Tuesday, August 9, 2016

Airforce target sight



After  shooting the Benjamin Armada with MBUS (MAGPUL back up sights) for about a year. I decided it was time to take my “irons” to next level. Why? Because I am not good changing elevation with the front sight. Especially when I am in prone and confined by a shooting coat and a sling.

Now the scene dissolves to firing line. I am struggling to raise my 50 yard sight in group from the bottom edge to the center of the black when I learned that match time waits for no man.

“Is the line ready”

“Not ready on 3”!

“YOU are not READY. How can this possibly be, SHOOTER NUMBER THREE ”?

“Please forgive me, Mr. Range Officer, Sir.  I am just a poor air gunner who doesn't know up from down. WAHHHHHHH”!

You get the idea.





After 40 years of changing elevation on the rear sight, the front sight with its reverse movement (raise the front sight to lower the impact), and finding that the little elvaton tool  was in my gun bag behind the firing line was more than I wanted to put up with. Don’t get me wrong, the MBUS sights are great. They held a 50 yard zero no matter how many times I folded them up and down, and the rear has the flip up small aperture that target shooters love, but on that day they weren't helping.
I tried holding a little higher. The front post disappeared into the black target and I sent a lot of shots too high to score.

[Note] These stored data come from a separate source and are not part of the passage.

Lemma str_int_not_a_bool z : str_int z <> "True" /\ str_int z <> "False".
Proof.
  split; intros E; apply (f_equal NilZero.int_of_string) in E;
    rewrite str_int_parses in E; vm_compute in E; discriminate E.
Qed.

Section ValueFacts.

Context {Float : Type} {PF : PyFloat Float}.

Lemma ints_hold_no_float (zs : list Z) :
  existsb is_float (map (@SInt Float) zs) = false.
Proof. induction zs; simpl; auto. Qed.

Lemma ints_are_numbers (zs : list Z) :
  forallb is_number (map (@SInt Float) zs) = true.
Proof. induction zs; simpl; auto. Qed.

Lemma insert_by_ints y zs :
  insert_by number_le (@SInt Float y) (map SInt zs)
  = map SInt (insert_by Z.leb y zs).
Proof.
  induction zs as [|a zs IH]; simpl; [reflexivity|].
  unfold number_le at 1. simpl.
  destruct (Z.leb y a); simpl; [reflexivity|]. rewrite IH. reflexivity.
Qed.

Lemma sort_by_ints zs :
  sort_by number_le (map (@SInt Float) zs) = map SInt (sort_by Z.leb zs).
Proof.
  induction zs as [|a zs IH]; [reflexivity|].
  change (sort_by number_le (map (@SInt Float) (a :: zs)))
    with (insert_by number_le (@SInt Float a) (sort_by number_le (map SInt zs))).
  rewrite IH. apply insert_by_ints.
Qed.

Lemma py_sorted_ints zs :
  py_sorted (map (@SInt Float) zs) = Returned (map SInt (sort_by Z.leb zs)).
Proof.
  destruct zs as [|a [|b zs]]; try reflexivity.
  unfold py_sorted.
  change (SInt a :: SInt b :: map SInt zs) with (map (@SInt Float) (a :: b :: zs)).
  rewrite ints_hold_no_float, ints_are_numbers, sort_by_ints. reflexivity.
Qed.

Lemma set_add_absent (y : Z) zs :
  set_add Z.eq_dec y zs = if in_dec Z.eq_dec y zs then zs else zs ++ [y].
Proof.
  induction zs as [|a zs IH]; simpl; [reflexivity|].
  destruct (Z.eq_dec y a) as [->|Hne].
  - destruct (Z.eq_dec a a); [reflexivity|contradiction].
  - destruct (Z.eq_dec a y); [congruence|].
    rewrite IH. destruct (in_dec Z.eq_dec y zs); reflexivity.
Qed.

Lemma existsb_same_int (y : Z) zs :
  existsb (fun x => set_same x (@SInt Float y)) (map SInt zs)
  = if in_dec Z.eq_dec y zs then true else false.
Proof.
  induction zs as [|a zs IH]; simpl; [reflexivity|].
  rewrite IH. unfold set_same, scalar_test. simpl.
  destruct (Z.eq_dec a y) as [->|Hne].
  - rewrite Z.eqb_refl. reflexivity.
  - replace (Z.eqb a y) with false by (symmetry; apply Z.eqb_neq; exact Hne).
    destruct (in_dec Z.eq_dec y zs); reflexivity.
Qed.

Lemma set_add_py_ints y zs :
  set_add_py (@SInt Float y) (map SInt zs) = map SInt (set_add Z.eq_dec y zs).
Proof.
  unfold set_add_py. rewrite existsb_same_int, set_add_absent.
  destruct (in_dec Z.eq_dec y zs); [reflexivity|].
  rewrite map_app. reflexivity.
Qed.

Lemma last_ints a zs :
  last (map (@SInt Float) (a :: zs)) SNull = SInt (last (a :: zs) 0%Z).
Proof.
  revert a. induction zs as [|b zs IH]; intros a; [reflexivity|].
  change (last (map (@SInt Float) (a :: b :: zs)) SNull)
    with (last (map (@SInt Float) (b :: zs)) SNull).
  rewrite IH. reflexivity.
Qed.

Lemma py_str_inj_numbers (a b : scalar Float) :
  is_number a = true -> is_number b = true -> py_str a = py_str b -> a = b.
Proof.
  destruct a as [|[|]|y| |], b as [|[|]|y'| |]; simpl;
    try discriminate; intros _ _ E;
    try reflexivity; try discriminate E.
  - exfalso. symmetry in E. exact (proj1 (str_int_not_a_bool y') E).
  - exfalso. symmetry in E. exact (proj2 (str_int_not_a_bool y') E).
  - exfalso. exact (proj1 (str_int_not_a_bool y) E).
  - exfalso. exact (proj2 (str_int_not_a_bool y) E).
  - f_equal. exact (str_int_inj _ _ E).
Qed.

Lemma py_str_inj_strs (a b : scalar Float) :
  is_str a = true -> is_str b = true -> py_str a = py_str b -> a = b.
Proof.
  destruct a, b; simpl; try discriminate. intros _ _ ->. reflexivity.
Qed.

End ValueFacts.

Section CallbackFacts.

Context {Float Figure PlotFault : Type}
        {PF : PyFloat Float} {PL : Plotly Figure PlotFault}.

Lemma int_entry_year (entry : json Float) :
  int_entry entry ->
  (contains_key entry "year" = Returned false /\
   forall v, subscript entry "year" <> Returned v) \/
  (exists y, contains_key entry "year" = Returned true /\
             subscript entry "year" = Returned (JScalar (SInt y))).
Proof.
  intros (items & -> & [Hnone|(y & Hy)]); simpl.
  - left. rewrite Hnone. split; [reflexivity|discriminate].
  - right. exists y. rewrite Hy. split; reflexivity.
Qed.
(** * result-or-error: the [$try] helper and the [ResultOrError] types

    A shallow embedding of [src/try.ts] (the function [$try]) and of the type
    declarations [DeepReadonly], [ResultOrErrorResult], [ResultOrErrorError]
    and [ResultOrError], followed by the properties of the specification.

    Layout:
    - [JS]        the JavaScript values [$try] handles: truthiness, [typeof],
                  member lookup, assignment, the built-in promise members;
    - [Types]     the TypeScript type declarations and [DeepReadonly];
    - [Try]       [$try] itself, over an abstract caller world;
    - [Scenarios] concrete callers used to run the definitions;
    - [Recorder]  a caller whose world records every call made to it;
    - [Jobs]      the promise heap and the job queue, which give the
                  settlement of a promise its meaning over time;
    - the properties.

    Boundary of the model. Members are own data properties, so that reading
    [x.then] runs no code: accessor properties and proxies are left out.
    The built-in prototypes are the ones the engine ships. A function of
    the caller is an arbitrary transformer of the caller's world that
    completes, normally or by raising. In [Try] a promise stands for its
    eventual settlement; [Jobs] follows the same promises step by step and
    [then_catch_settles] relates the two. *)

From Stdlib Require Import String List ZArith Bool Lia Arith Permutation.
Import ListNotations.
Local Open Scope string_scope.
Local Open Scope list_scope.
Local Set Warnings "-register-all,-notation-for-abbreviation".
(** * Pharmacy Partnership Analyzer: the revenue aggregation and
      tier-classification engine of [app.py] and
      [simulation_placement_thresholdcategory.py]

    The two scripts are straight-line pandas programs.  The embedding keeps
    their shape: a data frame is a list of column names together with a list
    of rows, a column access that names an absent column raises [KeyError],
    a name that was never bound raises [NameError], and every statement of
    the scripts is one binding of the run below.

    Modelling conventions.
    - A cell of a text column is [option string]; [None] is a missing value
      (NaN).  A comparison or [isin] on a missing value is false, a
      [groupby] drops rows whose key is missing, [sum] skips missing values
      and [nunique] does not count them.
    - Revenue and thresholds are exact integers ([Z]); [number_input] with
      an integer default returns an integer.
    - [groupby] sorts its group keys; strings are compared
      lexicographically, character by character.
    - A [groupby] on the ordered categorical [partnership_category] yields
      one group per category of [order], observed or not.
    - Pharmacy identifiers, tier labels and brands are strings; tier labels
      are data values different from the fixed column names of the derived
      frames.

    The definitions of the first sections are the engine on ordinary
    uploads: text identifiers, revenue that adds up exactly, tier labels
    that are no column names.  The section on dtypes and clashing names
    embeds what the scripts do beyond that: [observed=False] on a
    categorical identifier column, the two-key [groupby] on categorical
    keys, [reset_index] on a pivot that has a column named like the
    index, the suffixes of [merge], and [sum] on an [int64] or a
    [float64] revenue column.  The library is pandas 2: [observed]
    defaults to false, and a merge whose suffixes make a duplicate column
    raises. *)

From Stdlib Require Import List String Ascii ZArith Lia Bool Permutation.
From Stdlib Require Import OrderedTypeEx.
From Stdlib Require Import Sorted DecimalString DecimalNat.
From Stdlib Require Import PrimFloat.
Import ListNotations.

Open Scope string_scope.
Open Scope Z_scope.

(** ** Exceptions and the error monad *)

Inductive Exception : Type :=
| NameError (name : string)
| KeyError (column : string).

Inductive result (A : Type) : Type :=
| Ok (a : A)
| Raise (e : Exception).

Arguments Ok {A} a.
Arguments Raise {A} e.

Definition bind {A B : Type} (m : result A) (k : A -> result B) : result B :=
  match m with
  | Ok a => k a
  | Raise e => Raise e
  end.
(** * ID3 decision trees of golearn: induction, prediction, pruning, forest

    Shallow embedding of [trees/id3.go] and [ensemble/randomforest.go].
    Go maps are [gmap]s; a [range] over a map visits the keys in an order
    the language leaves open, so every [range] whose result depends on the
    order takes that order as an explicit argument. *)

From Stdlib Require Import Floats ZArith.
From stdpp Require Import gmap strings list fin_maps sorting.

Local Open Scope Z_scope.

(** ** Iteration order of a Go map *)

(** A [KeyOrder] rearranges the keys of a map into the order in which one
    [range] statement visits them. *)
Definition KeyOrder : Type := list string → list string.

Definition is_order (o : KeyOrder) : Prop := ∀ l, o l ≡ₚ l.

Definition map_keys {A} (m : gmap string A) : list string := (map_to_list m).*1.

(** [for k := range m] visits [range_keys o m]. *)
Definition range_keys {A} (o : KeyOrder) (m : gmap string A) : list string :=
  o (map_keys m).

(** Go compares strings bytewise; [a > b]. *)
Definition str_gt (a b : string) : bool := String.ltb b a.

(** ** The dataset abstraction (package [base]) *)

(** Modelled from the spec: [base.Attribute] is missing from the sources. An
    attribute identifies one column; two attributes are the same column only
    when they are the same attribute, whatever their names. Stored values
    are kept as their canonical string category, so [GetStringFromSysVal]
    is the identity on cells. *)
Record Attribute : Type := mkAttribute { attr_id : nat; attr_name : string }.

#[global] Instance Attribute_eq_dec : EqDecision Attribute.
Proof. solve_decision. Defined.

Definition GetStringFromSysVal (at_ : option Attribute) (v : string) : string := v.

(** Modelled from the spec: [base.Instances] is missing from the sources. An
    ordered sequence of rows, each a vector over [attributes]; the column
    [ClassIndex] holds the class. *)
Record Instances : Type := mkInstances {
  attributes : list Attribute;
  ClassIndex : nat;
  storage : list (list string)
}.

Definition Rows (inst : Instances) : nat := length (storage inst).

Definition GetAttributeCount (inst : Instances) : Z :=
  Z.of_nat (length (attributes inst)).

Definition cell (j : nat) (row : list string) : string := default EmptyString (row !! j).

(** [inst.Get(i, j)] *)
Definition Get (inst : Instances) (i j : nat) : string :=
  cell j (default [] (storage inst !! i)).

Definition GetClassAttr (inst : Instances) : option Attribute :=
  attributes inst !! ClassIndex inst.

Definition GetClassAttrPtr (inst : Instances) : option Attribute := GetClassAttr inst.

Definition GetClass (inst : Instances) (row : list string) : string :=
  cell (ClassIndex inst) row.

Fixpoint index_of (a : Attribute) (l : list Attribute) : option nat :=
  match l with
  | [] => None
  | b :: l' => if decide (b = a) then Some 0%nat else S <$> index_of a l'
  end.

(** Modelled from the spec: attribute to column resolution with an explicit
    not-found result ([None] stands for Go's [-1]); a nil attribute is never
    found. *)
Definition GetAttrIndex (inst : Instances) (of_ : option Attribute) : option nat :=
  match of_ with
  | None => None
  | Some a => index_of a (attributes inst)
  end.

(** Modelled from the spec: the class-value histogram of the rows. Only
    values that occur get an entry. *)
Definition count_value (c : string) (m : gmap string Z) : gmap string Z :=
  <[c := default 0 (m !! c) + 1]> m.

Definition CountClassValues (inst : Instances) : gmap string Z :=
  foldr (λ row m, count_value (GetClass inst row) m) ∅ (storage inst).

(** Modelled from the spec: rows grouped by the string value of one column,
    every row in exactly one group, no group empty. The column split on is
    dropped from the groups, which is what makes the attribute space
    shrink. *)
Definition group_rows (j : nat) (rows : list (list string)) : gmap string (list (list string)) :=
  foldr (λ row m, <[cell j row := delete j row :: default [] (m !! cell j row)]> m) ∅ rows.

Definition drop_column (inst : Instances) (j : nat) (rows : list (list string)) : Instances :=
  {| attributes := delete j (attributes inst);
     ClassIndex := if decide (j < ClassIndex inst)%nat then pred (ClassIndex inst) else ClassIndex inst;
     storage := rows |}.

(** [None] is the contract violation (a panic) of decomposing on an attribute that the
    instances do not have. *)
Definition DecomposeOnAttributeValues (inst : Instances) (at_ : Attribute)
  : option (gmap string Instances) :=
  match GetAttrIndex inst (Some at_) with
  | None => None
  | Some j => Some (drop_column inst j <$> group_rows j (storage inst))
  end.

(** ** Tree nodes *)

Inductive NodeType : Type := LeafNode | RuleNode.

#[global] Instance NodeType_eq_dec : EqDecision NodeType.
Proof. solve_decision. Defined.

#[warnings="-register-all"]
Inductive DecisionTreeNode : Type := mkNode {
  Type_ : NodeType;
  Children : option (gmap string DecisionTreeNode);
  SplitAttr : option Attribute;
  ClassDist : gmap string Z;
  Class : string;
  ClassAttr : option Attribute
}.

(** [RuleGenerator.GenerateSplitAttribute]; [None] is Go's nil. *)
Definition RuleGenerator : Type := Instances → option Attribute.

Definition with_children (d : DecisionTreeNode) (ch : option (gmap string DecisionTreeNode))
  : DecisionTreeNode :=
  {| Type_ := Type_ d; Children := ch; SplitAttr := SplitAttr d;
     ClassDist := ClassDist d; Class := Class d; ClassAttr := ClassAttr d |}.

Definition with_split (d : DecisionTreeNode) (a : option Attribute) : DecisionTreeNode :=
  {| Type_ := Type_ d; Children := Children d; SplitAttr := a;
     ClassDist := ClassDist d; Class := Class d; ClassAttr := ClassAttr d |}.

Fixpoint height (d : DecisionTreeNode) : nat :=
  match Children d with
  | None => 0%nat
  | Some ch => S (map_fold (λ _ c acc, height c `max` acc)%nat 0%nat ch)
  end.

(** ** Induction: [InferID3Tree] *)

Inductive result (A : Type) : Type :=
  | Ok (a : A)
  | Panic      (* a Go panic: contract violation or nil dereference *)
  | OutOfFuel. (* the model ran out of steps; never the code's answer *)
Arguments Ok {A} a.
Arguments Panic {A}.
Arguments OutOfFuel {A}.

#[global] Instance result_ret : MRet result := λ A a, Ok a.

#[global] Instance result_bind : MBind result := λ A B f r,
  match r with
  | Ok a => f a
  | Panic => Panic
  | OutOfFuel => OutOfFuel
  end.

#[global] Instance result_fmap : FMap result := λ A B f r,
  match r with
  | Ok a => Ok (f a)
  | Panic => Panic
  | OutOfFuel => OutOfFuel
  end.

(** A panic where the callee has nothing to return. *)
Definition or_panic {A} (o : option A) : result A :=
  match o with Some a => Ok a | None => Panic end.

Definition is_ok {A} (r : result A) : bool :=
  match r with Ok _ => true | _ => false end.

Definition get_ok {A} (r : result A) : option A :=
  match r with Ok a => Some a | _ => None end.

Definition is_violation {A} (r : result A) : bool :=
  match r with Panic => true | _ => false end.

(** The single-class loop [for i := range classes { maxClass = i }]. *)
Definition lastKey (ks : list string) : string := foldl (λ _ i, i) EmptyString ks.

(** The majority loop: [if classes[i] > maxVal { maxClass = i; maxVal = classes[i] }]. *)
Definition maxStep (classes : gmap string Z) (acc : Z * string) (i : string) : Z * string :=
  if decide (acc.1 < default 0 (classes !! i)) then (default 0 (classes !! i), i) else acc.

Definition maxLoop (classes : gmap string Z) (ks : list string) (acc : Z * string) : Z * string :=
  foldl (maxStep classes) acc ks.

Definition maxClass (o : KeyOrder) (classes : gmap string Z) : string :=
  (maxLoop classes (range_keys o classes) (0, EmptyString)).2.

(** Gathers the children built for the groups: a panic in any child is a
    panic of the whole call. *)
Definition gather (rs : gmap string (result DecisionTreeNode))
  : result (gmap string DecisionTreeNode) :=
  if forallb (λ kr, is_ok kr.2) (map_to_list rs) then Ok (omap get_ok rs)
  else if existsb (λ kr, is_violation kr.2) (map_to_list rs) then Panic
  else OutOfFuel.

(** The iteration orders of one run of the induction: one per node, the
    node named by the branch values on the way to it. *)
Definition InferOrders : Type := list string → KeyOrder.

Definition below (k : string) {A} (os : list string → A) : list string → A :=
  λ p, os (k :: p).
Variable Remote : Type.
Variable Person_list : Remote -> Completion ListResponse * Remote.
Variable Person_create : Person -> Remote -> Completion SaveResponse * Remote.
Variable Person_update : string -> Person -> Remote -> Completion SaveResponse * Remote.

Record Page := mkPage {
  world : World Remote;
  formFields : option FormValues
}.

Definition PageAction (A : Type) : Type := Page -> Completion A * Page.

Definition pret {A} (v : A) : PageAction A := fun pg => (Normal v, pg).

Definition pbind {A B} (m : PageAction A) (k : A -> PageAction B) : PageAction B :=
  fun pg =>
    match m pg with
    | (Normal v, pg') => k v pg'
    | (Throw e, pg') => (Throw e, pg')
    end.

Definition ptry_catch {A} (body : PageAction A) (handler : JsError -> PageAction A)
  : PageAction A :=
  fun pg =>
    match body pg with
    | (Normal v, pg') => (Normal v, pg')
    | (Throw e, pg') => handler e pg'
    end.

(** A statement on the state of the component leaves the form alone. *)
Definition lift {A} (m : Action Remote A) : PageAction A := fun pg =>
  let (c, w) := m (world pg) in (c, mkPage w (formFields pg)).

Definition setModalVisible (b : bool) : Action Remote unit := fun w =>
  (Normal tt, mkWorld (people w) (loading w) b (editingPerson w)
                      (console w) (requests w) (remote w)).

Definition setEditingPerson (p : option Person) : Action Remote unit := fun w =>
  (Normal tt, mkWorld (people w) (loading w) (modalVisible w) p
                      (console w) (requests w) (remote w)).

The Armada has a long Picatinny rail that is just right for mounting the MBUS. To get windage and elevation I needed a new rear sight and at the same time replace that front post with an aperture. There are sight sets for  AR-15 “space guns” (used in national match competition), but a set with mounting brackets are on the south side of $500.

Sights in my budget fit on a receiver grooved for tip off mounts, and as far as I could find, there aren't any adapters from Picatinny to tip off. Sunk again.

Looking further, I found a sight set from Airforce that could be attached using a Weaver compatible scope mount. On my .22 Armada I found that the front mount had to be between 0.10” and 0.15” lower to get a zero at 50 yards.